WHAT THE EXERCISE ASKS: In the entries that follow, the line with "(λ '(a, ca, rest), (a, a" opens the range and the line with "matches_seq r1 r2" closes it; repeat that range exactly, both lines included.

EXTRACTED RECORDS:
= = = = =

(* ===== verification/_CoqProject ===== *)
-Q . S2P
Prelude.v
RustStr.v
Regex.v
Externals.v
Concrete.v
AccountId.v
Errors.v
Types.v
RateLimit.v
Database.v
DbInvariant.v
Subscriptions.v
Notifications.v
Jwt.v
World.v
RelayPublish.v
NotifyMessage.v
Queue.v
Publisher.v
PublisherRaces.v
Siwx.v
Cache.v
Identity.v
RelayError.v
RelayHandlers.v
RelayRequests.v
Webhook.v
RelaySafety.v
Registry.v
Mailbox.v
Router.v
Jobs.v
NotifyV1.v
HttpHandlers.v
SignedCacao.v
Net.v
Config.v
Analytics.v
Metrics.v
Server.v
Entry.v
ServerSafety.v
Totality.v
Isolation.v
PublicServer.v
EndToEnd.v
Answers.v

= = = = =

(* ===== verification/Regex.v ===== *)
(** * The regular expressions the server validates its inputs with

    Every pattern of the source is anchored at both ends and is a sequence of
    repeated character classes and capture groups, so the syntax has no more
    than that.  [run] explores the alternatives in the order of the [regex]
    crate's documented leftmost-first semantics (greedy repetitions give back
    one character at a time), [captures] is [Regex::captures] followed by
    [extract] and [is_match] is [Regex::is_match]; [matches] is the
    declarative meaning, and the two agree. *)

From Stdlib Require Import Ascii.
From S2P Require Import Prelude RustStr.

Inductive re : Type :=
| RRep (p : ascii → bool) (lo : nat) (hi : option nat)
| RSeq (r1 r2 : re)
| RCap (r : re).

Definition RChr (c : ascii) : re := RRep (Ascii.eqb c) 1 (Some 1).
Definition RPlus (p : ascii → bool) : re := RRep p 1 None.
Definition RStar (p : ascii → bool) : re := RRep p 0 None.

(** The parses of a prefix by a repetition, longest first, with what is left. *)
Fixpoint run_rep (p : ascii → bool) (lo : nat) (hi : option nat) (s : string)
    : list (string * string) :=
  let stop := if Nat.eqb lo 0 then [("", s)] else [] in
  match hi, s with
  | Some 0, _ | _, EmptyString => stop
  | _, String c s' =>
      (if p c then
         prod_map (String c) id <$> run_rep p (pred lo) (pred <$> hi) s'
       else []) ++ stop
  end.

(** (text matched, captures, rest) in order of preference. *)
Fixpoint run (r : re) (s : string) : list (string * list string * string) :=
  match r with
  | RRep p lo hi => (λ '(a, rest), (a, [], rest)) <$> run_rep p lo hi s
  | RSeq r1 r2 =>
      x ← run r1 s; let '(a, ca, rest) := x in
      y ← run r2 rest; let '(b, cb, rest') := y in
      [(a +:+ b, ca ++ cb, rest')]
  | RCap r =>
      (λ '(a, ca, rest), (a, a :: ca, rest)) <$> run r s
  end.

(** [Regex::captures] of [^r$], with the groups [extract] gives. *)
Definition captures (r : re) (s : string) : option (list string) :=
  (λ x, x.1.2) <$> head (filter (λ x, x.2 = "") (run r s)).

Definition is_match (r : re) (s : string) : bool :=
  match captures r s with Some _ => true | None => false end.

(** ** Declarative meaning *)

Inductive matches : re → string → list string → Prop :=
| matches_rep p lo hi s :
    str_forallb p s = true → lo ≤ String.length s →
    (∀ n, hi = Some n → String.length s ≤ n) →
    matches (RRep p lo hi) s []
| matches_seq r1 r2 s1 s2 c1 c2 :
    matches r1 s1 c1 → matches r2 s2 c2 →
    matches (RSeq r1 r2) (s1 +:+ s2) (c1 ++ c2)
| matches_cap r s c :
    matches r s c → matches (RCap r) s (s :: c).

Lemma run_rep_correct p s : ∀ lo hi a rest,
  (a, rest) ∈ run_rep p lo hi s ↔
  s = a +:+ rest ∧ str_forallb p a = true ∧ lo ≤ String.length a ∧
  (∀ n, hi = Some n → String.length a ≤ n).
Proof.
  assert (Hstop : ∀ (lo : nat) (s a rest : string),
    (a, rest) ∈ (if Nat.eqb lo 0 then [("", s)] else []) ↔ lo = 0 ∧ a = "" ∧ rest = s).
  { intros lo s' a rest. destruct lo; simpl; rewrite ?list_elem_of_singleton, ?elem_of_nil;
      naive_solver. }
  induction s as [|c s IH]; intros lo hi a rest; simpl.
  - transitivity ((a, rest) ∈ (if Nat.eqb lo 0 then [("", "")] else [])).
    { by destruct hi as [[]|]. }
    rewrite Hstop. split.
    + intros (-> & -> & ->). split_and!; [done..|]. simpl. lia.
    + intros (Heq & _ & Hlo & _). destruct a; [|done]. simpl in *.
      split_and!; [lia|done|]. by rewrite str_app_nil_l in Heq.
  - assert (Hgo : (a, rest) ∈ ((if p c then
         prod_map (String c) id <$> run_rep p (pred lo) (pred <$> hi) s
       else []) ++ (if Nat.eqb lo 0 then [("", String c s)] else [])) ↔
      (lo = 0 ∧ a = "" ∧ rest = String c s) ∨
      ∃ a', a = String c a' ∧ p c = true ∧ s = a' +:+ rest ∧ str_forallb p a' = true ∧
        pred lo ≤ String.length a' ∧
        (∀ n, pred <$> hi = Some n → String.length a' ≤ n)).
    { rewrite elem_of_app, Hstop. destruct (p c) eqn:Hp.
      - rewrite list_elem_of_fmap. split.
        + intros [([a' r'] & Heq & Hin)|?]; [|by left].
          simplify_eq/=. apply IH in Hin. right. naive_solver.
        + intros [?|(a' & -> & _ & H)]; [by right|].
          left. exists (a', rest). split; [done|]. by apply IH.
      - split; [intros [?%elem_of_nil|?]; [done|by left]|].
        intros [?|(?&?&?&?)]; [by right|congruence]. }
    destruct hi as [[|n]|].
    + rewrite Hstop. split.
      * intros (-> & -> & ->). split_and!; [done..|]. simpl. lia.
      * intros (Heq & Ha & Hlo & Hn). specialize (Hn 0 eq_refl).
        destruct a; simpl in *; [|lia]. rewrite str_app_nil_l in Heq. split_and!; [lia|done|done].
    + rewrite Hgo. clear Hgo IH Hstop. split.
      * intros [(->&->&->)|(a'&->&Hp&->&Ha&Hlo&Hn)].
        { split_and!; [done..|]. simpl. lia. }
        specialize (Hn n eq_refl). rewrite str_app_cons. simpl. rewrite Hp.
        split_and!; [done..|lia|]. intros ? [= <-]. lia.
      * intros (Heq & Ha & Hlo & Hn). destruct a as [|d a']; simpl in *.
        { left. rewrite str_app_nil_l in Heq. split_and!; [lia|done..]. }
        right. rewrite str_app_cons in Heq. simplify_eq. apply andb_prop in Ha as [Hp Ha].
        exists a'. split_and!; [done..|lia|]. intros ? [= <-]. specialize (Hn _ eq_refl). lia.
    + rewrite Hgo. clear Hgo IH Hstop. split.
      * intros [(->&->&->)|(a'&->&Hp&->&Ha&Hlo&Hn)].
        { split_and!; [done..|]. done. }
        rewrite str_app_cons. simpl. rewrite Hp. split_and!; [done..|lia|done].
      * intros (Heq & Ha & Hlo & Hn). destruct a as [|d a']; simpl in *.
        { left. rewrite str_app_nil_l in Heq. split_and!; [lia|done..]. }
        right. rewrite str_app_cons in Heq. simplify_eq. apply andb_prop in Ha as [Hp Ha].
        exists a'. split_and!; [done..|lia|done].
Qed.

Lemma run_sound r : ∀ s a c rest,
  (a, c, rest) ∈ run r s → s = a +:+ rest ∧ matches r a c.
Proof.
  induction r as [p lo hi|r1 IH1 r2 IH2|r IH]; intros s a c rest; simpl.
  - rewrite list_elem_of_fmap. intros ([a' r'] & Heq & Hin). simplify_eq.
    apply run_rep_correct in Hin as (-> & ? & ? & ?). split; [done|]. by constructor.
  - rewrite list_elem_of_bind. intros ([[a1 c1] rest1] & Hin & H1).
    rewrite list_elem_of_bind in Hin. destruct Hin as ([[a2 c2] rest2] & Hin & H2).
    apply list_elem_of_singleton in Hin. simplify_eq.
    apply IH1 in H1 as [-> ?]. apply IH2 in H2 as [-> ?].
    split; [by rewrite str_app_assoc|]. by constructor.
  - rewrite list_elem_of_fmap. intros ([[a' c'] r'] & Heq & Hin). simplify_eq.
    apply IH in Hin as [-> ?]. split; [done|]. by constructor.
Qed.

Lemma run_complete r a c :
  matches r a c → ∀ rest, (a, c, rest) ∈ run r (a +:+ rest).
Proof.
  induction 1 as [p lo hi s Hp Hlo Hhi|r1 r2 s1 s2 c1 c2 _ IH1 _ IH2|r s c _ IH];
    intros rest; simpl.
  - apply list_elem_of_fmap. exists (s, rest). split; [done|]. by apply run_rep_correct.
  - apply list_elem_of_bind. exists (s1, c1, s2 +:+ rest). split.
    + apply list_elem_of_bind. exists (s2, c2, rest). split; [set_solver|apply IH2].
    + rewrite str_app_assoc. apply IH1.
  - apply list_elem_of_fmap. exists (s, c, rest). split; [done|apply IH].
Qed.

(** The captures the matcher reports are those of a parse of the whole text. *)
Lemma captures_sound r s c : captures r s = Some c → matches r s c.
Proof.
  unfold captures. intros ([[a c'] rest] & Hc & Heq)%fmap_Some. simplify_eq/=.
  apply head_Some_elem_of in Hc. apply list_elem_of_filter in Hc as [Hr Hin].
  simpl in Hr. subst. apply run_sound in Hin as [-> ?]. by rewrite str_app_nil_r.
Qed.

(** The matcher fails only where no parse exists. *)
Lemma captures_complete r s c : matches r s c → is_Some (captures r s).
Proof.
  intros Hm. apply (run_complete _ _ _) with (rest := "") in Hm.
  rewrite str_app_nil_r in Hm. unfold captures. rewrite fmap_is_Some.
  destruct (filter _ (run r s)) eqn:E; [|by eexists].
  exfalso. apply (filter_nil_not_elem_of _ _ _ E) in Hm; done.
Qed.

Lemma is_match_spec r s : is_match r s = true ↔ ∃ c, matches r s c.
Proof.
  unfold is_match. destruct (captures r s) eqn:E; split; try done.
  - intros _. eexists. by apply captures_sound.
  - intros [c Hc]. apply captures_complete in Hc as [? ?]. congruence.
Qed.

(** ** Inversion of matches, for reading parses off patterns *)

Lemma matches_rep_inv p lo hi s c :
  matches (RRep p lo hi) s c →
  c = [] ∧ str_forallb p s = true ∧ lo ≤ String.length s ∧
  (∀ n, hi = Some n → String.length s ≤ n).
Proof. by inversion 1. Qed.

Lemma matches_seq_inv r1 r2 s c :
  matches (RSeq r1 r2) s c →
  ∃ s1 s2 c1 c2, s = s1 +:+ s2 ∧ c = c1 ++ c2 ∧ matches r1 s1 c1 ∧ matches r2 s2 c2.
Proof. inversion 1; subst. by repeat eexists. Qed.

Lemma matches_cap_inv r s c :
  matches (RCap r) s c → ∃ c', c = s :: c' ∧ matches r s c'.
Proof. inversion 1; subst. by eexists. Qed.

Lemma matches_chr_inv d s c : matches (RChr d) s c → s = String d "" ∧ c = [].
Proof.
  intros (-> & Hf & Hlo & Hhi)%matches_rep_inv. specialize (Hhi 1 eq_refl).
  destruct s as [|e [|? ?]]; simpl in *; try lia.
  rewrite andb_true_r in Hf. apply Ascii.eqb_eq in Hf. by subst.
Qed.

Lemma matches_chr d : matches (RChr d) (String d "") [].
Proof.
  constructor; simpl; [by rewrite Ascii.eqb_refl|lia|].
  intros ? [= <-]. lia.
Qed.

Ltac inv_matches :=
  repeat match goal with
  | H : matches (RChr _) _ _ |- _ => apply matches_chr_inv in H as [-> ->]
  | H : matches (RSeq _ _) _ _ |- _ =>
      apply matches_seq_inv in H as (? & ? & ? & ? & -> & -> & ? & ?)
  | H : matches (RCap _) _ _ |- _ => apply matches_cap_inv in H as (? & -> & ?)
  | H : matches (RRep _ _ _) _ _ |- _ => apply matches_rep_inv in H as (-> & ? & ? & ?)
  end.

= = = = =

SOLVED EXERCISE:
      (λ '(a, ca, rest), (a, a :: ca, rest)) <$> run r s
  end.

(** [Regex::captures] of [^r$], with the groups [extract] gives. *)
Definition captures (r : re) (s : string) : option (list string) :=
  (λ x, x.1.2) <$> head (filter (λ x, x.2 = "") (run r s)).

Definition is_match (r : re) (s : string) : bool :=
  match captures r s with Some _ => true | None => false end.

(** ** Declarative meaning *)

Inductive matches : re → string → list string → Prop :=
| matches_rep p lo hi s :
    str_forallb p s = true → lo ≤ String.length s →
    (∀ n, hi = Some n → String.length s ≤ n) →
    matches (RRep p lo hi) s []
| matches_seq r1 r2 s1 s2 c1 c2 :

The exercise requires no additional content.